Dataset entries
(* ===== verification/Steps.v ===== *)
(** The frames of a connection, operation by operation.

    [Ws] runs a handler in one go.  On the relay's worker threads it is a
    sequence of operations, each indivisible, between which other threads run.
    [op] is the type of these operations, with the type of what each answers;
    [Steps] a program that performs them one after the other; [perform] what an
    operation does.  The handlers of [Ws] are written again here as programs,
    under their names with the ending [_steps].

    An operation is what the code does under one lock of a shared table, with the
    counter kept along with the table, or one closure of [spawn_blocking], or one
    use of a channel, or one use of the connection's own variables. *)
From Stdlib Require Import ZArith Lia Ascii String.
From stdpp Require Import base gmap strings list.
From S2P Require Import Prelude Redb RustStd Config Util Protocol Mailbox Signal State Ws.
From S2P Require QueueStore.
From S2P Require FileStore.
From S2P Require MetaStore.

Section Steps.
Context {RD : Redb} {UL : UuidLib} {LS : LibSignal} {HS : Hashing} {B6 : Base64} {JS : Json}.
Context {SV : Serde QueueStore.StoredValue} {SM : Serde FileStore.FileMeta}.
Context {SA : Serde MailboxAuth} {SB : Serde HostedBundle}.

• _Exercise requirements_
Exactly the lines from the one containing "From stdpp Require" through the final line of the records above are needed, copied word for word.

• _Your response_
From stdpp Require Import base gmap strings list.
From S2P Require Import Prelude Redb RustStd Config Util Protocol Mailbox Signal State Ws.
From S2P Require QueueStore.
From S2P Require FileStore.
From S2P Require MetaStore.

Section Steps.
Context {RD : Redb} {UL : UuidLib} {LS : LibSignal} {HS : Hashing} {B6 : Base64} {JS : Json}.
Context {SV : Serde QueueStore.StoredValue} {SM : Serde FileStore.FileMeta}.
Context {SA : Serde MailboxAuth} {SB : Serde HostedBundle}.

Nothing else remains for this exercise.